» **Task goal**:
Below are records; count how many of their lines contain the word "relec" and give the number alone.

» **Given records**:

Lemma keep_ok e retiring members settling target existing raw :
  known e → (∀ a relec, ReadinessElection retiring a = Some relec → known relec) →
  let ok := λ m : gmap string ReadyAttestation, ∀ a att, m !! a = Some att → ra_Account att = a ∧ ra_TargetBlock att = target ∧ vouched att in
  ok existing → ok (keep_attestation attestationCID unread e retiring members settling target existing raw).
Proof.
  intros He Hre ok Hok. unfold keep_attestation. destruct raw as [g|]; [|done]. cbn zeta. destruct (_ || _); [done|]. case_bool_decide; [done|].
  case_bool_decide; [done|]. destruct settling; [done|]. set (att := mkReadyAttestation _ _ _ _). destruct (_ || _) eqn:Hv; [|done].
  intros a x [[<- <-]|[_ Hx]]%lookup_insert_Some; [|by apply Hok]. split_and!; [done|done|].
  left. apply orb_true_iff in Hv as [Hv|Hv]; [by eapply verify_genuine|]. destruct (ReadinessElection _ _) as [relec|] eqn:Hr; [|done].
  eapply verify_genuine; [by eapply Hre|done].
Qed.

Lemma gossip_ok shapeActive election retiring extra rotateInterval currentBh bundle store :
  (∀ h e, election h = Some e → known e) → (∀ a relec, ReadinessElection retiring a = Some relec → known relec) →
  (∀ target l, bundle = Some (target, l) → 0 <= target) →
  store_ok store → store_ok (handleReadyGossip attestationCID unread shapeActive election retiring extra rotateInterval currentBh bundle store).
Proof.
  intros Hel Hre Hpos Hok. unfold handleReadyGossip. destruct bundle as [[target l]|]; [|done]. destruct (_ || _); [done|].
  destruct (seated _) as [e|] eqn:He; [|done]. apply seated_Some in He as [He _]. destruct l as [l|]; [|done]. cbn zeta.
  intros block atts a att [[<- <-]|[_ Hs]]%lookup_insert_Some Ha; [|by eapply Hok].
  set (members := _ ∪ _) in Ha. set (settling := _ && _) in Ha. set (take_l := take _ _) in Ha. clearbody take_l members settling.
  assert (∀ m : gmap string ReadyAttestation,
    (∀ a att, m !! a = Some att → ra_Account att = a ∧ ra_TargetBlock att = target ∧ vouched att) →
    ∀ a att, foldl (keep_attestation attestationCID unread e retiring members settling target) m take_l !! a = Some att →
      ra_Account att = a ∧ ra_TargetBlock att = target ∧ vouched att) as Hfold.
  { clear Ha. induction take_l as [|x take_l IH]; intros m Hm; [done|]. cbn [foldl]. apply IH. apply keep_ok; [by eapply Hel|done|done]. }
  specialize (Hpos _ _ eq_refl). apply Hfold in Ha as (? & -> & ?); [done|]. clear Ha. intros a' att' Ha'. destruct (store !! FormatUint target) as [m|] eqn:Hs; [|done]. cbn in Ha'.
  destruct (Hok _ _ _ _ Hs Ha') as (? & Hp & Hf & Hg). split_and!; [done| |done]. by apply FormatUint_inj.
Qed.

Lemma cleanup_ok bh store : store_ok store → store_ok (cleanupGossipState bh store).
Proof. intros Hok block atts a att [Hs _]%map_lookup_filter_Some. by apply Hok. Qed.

» **Expected output**:
3